DATA RECORDS:

++++++

(* ===== verification/_CoqProject ===== *)
-Q . S2P
Prelude.v
Float64.v
GoStrings.v
Host.v
Mesos.v
Utils.v
Structs.v
Ser.v
Offer.v
Node.v
Explorer.v
Cluster.v
Decoding.v
Metadata.v
Cepm.v
State.v
Codec.v
Persistence.v
Scheduler.v
Server.v
System.v
Framework.v
ProcessManager.v
Executor.v
Supervision.v
Lifecycle.v
(** [apply] as the launch sees it: no port resource but the last. *)
Lemma apply_ask_shape g cpus mem disk ports principal role pid path (e : E) :
  ports <= Z.of_nat (length (Ports g)) ->
  wp total (apply g cpus mem disk ports principal role pid path) (fun r _ =>
    exists pre taken, taken ++ Ports r.1 ≡ₚ Ports g /\ length taken = Z.to_nat ports /\
      Forall not_ports pre /\
      exists last, ports_resource taken last /\
        r.2 = pre ++ (if 0 <? ports then [last] else [])) e.
Proof.
  intros Hlen. wp_by apply_spec.
  intros [g' ask] e' (_ & _ & _ & taken & Hperm & Htk & Hask). simpl in *.
  rewrite !app_assoc in Hask.
  match type of Hask with _ = ?pre ++ _ => exists pre, taken end.
  split; [done|]. split; [done|].
  split; [|eexists; split; [|exact Hask]].
  - clear Hask. unfold not_ports. rewrite !Forall_app.
    split; [split|]; case_match; rewrite ?Forall_nil, ?Forall_singleton; try done;
      by rewrite ?scalar_ask_name, ?disk_ask_name.
  - unfold ports_resource. clear Hask. destruct (nonempty principal && nonempty role);
      rewrite ?AddResourceReservation_eq, NewRangesResource_eq; by simpl.
Qed.

Lemma PortIterator_ask pre taken (e : E) last :
  Forall not_ports pre -> ports_resource taken last ->
  NoDup taken -> Forall port_ok taken -> Z.of_nat (length taken) <= max_int64_slice ->
  PortIterator (pre ++ [last]) e = (Ret (merge_sort Z.le taken), e).
Proof.
  intros Hpre [Hn Hr] Hnd Hok Hlen. unfold PortIterator, goroutine.
  rewrite FilterResources_filter, List.filter_app.
  assert (List.filter (fun res => String.eqb (r_Name res) "ports") pre = []) as ->.
  { induction Hpre as [|r pre Hr' _ IH]; simpl; [done|].
    by destruct (String.eqb_spec (r_Name r) "ports"). }
  simpl. rewrite Hn. simpl. rewrite Hr. unfold mbind, M_bind.
  by rewrite ports_roundtrip_lemma.
Qed.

++++++

EXERCISE AIM: Read through the listing and copy each line in which the word "split" occurs.

RESULT OF THIS TASK:
  split; [done|]. split; [done|].
  split; [|eexists; split; [|exact Hask]].
    split; [split|]; case_match; rewrite ?Forall_nil, ?Forall_singleton; try done;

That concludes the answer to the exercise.